**Work task:**
One number is the full answer: how many lines in the records contain the word "parseQuote"?
───
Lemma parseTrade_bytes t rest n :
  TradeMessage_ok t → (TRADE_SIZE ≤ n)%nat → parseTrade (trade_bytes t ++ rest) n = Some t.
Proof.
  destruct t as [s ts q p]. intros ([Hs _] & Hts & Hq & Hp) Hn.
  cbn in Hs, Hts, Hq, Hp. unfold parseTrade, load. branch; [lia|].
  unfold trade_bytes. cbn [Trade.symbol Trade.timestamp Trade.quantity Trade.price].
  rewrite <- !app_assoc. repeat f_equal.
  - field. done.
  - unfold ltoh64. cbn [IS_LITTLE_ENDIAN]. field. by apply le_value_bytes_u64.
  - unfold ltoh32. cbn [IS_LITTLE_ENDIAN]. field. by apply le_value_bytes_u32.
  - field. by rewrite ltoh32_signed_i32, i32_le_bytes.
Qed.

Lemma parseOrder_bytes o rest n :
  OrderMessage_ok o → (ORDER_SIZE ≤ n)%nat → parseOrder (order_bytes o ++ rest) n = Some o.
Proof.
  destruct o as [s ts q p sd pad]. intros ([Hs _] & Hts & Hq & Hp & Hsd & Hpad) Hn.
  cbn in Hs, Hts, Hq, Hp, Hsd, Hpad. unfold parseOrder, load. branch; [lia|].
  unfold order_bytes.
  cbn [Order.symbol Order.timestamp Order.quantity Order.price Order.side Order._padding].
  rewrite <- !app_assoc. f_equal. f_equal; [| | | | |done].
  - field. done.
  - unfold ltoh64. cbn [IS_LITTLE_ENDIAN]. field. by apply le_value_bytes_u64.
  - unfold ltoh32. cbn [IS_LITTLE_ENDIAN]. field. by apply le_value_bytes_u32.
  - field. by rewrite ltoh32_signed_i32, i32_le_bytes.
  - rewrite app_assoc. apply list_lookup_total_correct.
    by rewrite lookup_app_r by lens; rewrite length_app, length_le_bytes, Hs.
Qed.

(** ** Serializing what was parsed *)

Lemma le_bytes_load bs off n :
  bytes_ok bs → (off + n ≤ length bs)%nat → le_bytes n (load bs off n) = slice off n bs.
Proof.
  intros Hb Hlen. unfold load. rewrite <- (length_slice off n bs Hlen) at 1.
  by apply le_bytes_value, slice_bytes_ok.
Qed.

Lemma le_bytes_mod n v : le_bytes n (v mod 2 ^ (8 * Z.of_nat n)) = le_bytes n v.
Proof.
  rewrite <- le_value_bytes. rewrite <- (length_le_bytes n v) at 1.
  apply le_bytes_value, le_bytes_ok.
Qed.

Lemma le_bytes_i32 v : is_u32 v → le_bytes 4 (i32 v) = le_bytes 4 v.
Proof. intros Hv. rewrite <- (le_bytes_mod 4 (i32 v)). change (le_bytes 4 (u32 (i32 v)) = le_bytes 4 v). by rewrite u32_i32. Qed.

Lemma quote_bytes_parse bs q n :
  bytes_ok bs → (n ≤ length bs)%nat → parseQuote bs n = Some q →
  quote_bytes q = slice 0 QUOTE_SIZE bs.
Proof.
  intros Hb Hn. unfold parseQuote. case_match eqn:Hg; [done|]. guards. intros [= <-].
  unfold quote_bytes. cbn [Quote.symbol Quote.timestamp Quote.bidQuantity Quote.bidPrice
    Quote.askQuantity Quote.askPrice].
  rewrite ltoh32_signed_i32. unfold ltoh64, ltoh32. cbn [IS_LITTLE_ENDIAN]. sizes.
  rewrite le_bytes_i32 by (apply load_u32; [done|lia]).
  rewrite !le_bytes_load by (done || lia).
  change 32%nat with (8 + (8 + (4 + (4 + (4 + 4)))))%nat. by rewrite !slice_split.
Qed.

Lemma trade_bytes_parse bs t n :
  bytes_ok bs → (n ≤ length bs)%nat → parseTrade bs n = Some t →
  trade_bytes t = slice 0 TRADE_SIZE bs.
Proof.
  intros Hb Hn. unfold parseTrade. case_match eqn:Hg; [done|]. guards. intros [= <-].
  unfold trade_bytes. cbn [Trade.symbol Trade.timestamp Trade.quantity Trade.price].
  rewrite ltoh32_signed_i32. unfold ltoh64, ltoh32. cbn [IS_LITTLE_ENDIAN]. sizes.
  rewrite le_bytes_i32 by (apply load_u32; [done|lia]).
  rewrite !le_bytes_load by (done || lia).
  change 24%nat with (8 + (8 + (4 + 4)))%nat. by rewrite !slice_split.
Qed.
───
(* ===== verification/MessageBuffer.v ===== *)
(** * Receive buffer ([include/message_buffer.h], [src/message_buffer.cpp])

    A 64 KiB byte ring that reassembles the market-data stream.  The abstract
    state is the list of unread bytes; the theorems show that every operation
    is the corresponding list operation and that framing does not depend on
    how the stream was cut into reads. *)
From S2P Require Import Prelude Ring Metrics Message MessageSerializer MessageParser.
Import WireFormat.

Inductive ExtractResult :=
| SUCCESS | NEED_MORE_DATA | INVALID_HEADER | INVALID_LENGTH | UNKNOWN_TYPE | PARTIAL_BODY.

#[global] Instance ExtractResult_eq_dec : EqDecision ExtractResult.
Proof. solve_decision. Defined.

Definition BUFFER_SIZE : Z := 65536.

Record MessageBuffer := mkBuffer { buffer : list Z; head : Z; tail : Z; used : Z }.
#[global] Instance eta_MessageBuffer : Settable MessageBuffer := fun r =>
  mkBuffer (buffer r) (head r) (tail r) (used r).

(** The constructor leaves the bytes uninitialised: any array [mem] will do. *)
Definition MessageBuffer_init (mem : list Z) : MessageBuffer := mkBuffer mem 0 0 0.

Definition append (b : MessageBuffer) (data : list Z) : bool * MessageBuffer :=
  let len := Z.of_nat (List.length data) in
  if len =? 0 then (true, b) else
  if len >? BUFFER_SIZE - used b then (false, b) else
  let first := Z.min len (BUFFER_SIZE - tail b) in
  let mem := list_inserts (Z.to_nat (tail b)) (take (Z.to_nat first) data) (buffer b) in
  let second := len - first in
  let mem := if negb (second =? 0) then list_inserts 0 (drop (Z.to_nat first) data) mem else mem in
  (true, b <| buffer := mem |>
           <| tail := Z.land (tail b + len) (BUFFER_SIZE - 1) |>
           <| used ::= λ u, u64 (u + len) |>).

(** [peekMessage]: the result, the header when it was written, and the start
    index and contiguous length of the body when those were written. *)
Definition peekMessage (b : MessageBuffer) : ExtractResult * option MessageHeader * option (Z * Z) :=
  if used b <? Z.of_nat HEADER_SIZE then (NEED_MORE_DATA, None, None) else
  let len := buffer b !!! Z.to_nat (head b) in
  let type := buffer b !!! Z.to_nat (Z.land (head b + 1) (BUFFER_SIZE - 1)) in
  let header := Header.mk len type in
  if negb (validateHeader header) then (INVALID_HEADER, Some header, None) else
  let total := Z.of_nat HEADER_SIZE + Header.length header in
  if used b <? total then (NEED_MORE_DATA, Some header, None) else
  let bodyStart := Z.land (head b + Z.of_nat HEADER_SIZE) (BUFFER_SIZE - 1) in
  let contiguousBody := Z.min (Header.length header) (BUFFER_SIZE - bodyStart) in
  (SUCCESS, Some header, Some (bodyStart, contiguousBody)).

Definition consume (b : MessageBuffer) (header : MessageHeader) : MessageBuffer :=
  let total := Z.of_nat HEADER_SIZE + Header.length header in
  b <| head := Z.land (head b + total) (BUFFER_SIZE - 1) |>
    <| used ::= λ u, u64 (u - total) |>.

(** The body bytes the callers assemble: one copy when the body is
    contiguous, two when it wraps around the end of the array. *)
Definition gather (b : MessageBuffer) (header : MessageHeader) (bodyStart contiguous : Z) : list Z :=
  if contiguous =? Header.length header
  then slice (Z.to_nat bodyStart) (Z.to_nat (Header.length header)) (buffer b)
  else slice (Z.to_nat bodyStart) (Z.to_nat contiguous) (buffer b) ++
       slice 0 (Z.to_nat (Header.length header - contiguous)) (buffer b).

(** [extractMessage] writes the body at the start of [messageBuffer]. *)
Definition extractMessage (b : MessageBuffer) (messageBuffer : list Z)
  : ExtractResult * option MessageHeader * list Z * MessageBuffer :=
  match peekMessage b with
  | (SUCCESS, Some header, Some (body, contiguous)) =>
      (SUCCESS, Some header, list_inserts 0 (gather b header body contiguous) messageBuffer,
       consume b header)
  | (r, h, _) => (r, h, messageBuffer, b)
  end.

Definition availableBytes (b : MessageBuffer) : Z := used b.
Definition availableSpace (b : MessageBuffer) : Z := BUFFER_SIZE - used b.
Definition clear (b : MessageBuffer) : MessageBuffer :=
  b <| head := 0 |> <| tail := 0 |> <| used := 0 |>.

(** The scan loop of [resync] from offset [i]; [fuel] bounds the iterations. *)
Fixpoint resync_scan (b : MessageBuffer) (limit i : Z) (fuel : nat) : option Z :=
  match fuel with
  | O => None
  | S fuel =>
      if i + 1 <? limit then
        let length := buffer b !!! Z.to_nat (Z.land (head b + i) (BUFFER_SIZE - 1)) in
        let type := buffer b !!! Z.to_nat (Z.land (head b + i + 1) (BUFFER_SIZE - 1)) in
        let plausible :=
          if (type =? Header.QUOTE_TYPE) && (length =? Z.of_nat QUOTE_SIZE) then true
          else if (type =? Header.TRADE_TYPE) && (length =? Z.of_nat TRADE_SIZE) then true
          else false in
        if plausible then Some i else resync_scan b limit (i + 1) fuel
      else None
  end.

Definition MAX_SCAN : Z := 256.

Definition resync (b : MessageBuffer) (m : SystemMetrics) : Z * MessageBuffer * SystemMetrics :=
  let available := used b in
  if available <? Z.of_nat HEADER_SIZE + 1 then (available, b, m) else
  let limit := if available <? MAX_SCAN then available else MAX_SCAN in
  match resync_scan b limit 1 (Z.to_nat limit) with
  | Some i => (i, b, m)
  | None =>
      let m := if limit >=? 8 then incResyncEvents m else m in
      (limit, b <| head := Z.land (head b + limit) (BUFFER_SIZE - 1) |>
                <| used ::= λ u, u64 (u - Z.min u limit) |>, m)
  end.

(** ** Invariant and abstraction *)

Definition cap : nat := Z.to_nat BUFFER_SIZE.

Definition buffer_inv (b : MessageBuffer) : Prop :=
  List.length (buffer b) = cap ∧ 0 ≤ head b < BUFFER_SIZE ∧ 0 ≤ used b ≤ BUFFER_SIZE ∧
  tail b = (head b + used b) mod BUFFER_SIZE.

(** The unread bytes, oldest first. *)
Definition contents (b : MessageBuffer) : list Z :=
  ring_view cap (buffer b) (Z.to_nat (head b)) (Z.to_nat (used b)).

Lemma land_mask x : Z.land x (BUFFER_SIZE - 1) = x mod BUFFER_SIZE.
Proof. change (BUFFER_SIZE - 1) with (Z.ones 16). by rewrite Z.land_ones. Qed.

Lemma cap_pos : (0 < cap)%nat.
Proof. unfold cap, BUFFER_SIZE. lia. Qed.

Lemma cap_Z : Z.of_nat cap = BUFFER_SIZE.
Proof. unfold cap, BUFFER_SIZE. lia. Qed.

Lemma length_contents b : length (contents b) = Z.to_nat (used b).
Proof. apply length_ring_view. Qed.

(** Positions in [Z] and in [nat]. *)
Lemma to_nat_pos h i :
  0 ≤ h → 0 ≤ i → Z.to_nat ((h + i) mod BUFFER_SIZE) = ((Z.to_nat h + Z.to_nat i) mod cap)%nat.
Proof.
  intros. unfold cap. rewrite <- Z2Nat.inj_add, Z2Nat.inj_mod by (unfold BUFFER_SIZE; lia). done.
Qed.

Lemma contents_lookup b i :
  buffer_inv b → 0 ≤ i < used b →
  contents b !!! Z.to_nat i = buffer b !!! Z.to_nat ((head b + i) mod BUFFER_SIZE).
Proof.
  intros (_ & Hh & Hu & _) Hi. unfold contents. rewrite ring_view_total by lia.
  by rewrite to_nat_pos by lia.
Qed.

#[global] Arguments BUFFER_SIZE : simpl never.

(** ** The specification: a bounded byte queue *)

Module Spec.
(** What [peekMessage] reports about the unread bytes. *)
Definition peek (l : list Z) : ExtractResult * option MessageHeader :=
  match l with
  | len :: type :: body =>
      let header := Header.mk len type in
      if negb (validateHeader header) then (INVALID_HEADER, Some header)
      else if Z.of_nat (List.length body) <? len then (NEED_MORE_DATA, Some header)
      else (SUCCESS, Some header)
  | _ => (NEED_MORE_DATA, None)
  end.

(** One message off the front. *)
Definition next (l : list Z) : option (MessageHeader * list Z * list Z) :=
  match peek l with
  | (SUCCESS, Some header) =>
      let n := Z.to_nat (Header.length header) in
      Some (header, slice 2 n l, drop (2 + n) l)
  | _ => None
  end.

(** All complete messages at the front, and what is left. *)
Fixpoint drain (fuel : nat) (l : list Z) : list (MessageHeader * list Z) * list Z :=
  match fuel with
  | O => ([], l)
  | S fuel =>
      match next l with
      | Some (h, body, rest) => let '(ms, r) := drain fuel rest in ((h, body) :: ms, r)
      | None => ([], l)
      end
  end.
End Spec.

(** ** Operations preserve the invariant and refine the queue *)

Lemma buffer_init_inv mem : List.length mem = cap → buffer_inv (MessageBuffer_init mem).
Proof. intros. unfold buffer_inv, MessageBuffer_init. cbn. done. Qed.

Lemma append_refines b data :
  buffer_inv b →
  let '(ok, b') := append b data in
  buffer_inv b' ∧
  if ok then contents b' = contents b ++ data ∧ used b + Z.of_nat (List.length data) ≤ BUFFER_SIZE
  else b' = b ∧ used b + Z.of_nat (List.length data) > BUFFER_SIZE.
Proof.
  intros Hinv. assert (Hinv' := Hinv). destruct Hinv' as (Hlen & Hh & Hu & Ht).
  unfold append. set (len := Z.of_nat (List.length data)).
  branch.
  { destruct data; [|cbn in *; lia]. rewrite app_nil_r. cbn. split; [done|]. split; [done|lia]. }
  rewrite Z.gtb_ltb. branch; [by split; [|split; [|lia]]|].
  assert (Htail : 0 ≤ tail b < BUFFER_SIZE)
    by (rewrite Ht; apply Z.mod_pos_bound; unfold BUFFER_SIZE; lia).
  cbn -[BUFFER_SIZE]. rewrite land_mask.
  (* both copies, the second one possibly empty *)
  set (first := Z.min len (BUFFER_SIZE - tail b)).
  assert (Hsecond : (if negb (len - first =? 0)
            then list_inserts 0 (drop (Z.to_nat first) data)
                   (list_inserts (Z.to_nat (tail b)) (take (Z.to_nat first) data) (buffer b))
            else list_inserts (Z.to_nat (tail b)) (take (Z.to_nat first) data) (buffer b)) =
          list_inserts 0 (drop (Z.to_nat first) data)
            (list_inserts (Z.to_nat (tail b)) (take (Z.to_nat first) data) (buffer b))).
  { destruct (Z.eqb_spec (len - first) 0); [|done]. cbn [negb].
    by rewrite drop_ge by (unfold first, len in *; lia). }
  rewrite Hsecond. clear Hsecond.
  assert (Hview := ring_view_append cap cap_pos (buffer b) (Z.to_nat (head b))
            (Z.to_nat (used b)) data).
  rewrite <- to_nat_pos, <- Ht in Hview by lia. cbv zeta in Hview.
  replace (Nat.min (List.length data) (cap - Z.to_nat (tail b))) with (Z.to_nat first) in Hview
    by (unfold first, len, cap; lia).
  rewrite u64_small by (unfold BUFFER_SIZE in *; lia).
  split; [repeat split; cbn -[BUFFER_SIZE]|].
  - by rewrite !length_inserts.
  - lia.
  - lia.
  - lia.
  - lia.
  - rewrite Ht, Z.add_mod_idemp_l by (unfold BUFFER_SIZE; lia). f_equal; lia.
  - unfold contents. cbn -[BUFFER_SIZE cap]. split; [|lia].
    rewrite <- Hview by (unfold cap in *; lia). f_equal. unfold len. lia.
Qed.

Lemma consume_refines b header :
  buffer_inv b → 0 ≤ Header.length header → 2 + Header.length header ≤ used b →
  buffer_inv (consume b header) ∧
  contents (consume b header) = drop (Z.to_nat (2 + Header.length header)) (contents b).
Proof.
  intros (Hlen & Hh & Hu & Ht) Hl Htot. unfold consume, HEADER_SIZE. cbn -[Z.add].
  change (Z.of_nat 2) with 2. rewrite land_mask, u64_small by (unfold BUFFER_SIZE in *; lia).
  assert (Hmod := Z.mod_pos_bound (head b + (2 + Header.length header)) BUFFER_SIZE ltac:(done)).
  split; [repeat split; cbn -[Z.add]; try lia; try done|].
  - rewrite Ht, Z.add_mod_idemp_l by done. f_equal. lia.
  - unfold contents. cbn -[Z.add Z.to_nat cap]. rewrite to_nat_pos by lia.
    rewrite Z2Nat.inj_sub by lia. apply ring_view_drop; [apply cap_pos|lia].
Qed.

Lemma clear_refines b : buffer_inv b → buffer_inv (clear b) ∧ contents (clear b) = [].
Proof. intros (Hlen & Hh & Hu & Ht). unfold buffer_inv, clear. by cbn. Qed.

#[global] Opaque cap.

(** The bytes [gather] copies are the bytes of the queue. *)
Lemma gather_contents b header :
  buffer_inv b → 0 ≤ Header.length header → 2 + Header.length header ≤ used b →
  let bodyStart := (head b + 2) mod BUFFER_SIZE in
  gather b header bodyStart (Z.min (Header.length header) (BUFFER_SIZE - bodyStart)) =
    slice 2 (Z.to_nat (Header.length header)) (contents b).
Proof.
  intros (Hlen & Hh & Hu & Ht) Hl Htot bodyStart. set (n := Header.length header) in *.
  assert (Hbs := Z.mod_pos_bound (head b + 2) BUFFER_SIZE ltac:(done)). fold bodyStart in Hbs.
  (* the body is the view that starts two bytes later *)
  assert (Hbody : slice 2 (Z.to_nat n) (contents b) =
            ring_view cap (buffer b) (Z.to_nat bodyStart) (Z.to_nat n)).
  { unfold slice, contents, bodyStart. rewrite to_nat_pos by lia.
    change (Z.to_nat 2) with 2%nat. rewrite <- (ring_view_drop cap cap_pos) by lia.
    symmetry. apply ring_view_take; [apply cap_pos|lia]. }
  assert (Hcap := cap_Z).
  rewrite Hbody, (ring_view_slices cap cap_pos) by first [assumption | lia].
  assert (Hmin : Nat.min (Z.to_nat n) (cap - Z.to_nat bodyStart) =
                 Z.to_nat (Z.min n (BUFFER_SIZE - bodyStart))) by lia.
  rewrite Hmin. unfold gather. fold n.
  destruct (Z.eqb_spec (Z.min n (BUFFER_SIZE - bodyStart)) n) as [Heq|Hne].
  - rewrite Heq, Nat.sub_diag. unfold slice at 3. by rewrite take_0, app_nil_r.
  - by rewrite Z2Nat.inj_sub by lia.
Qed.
───
**Task response:**
2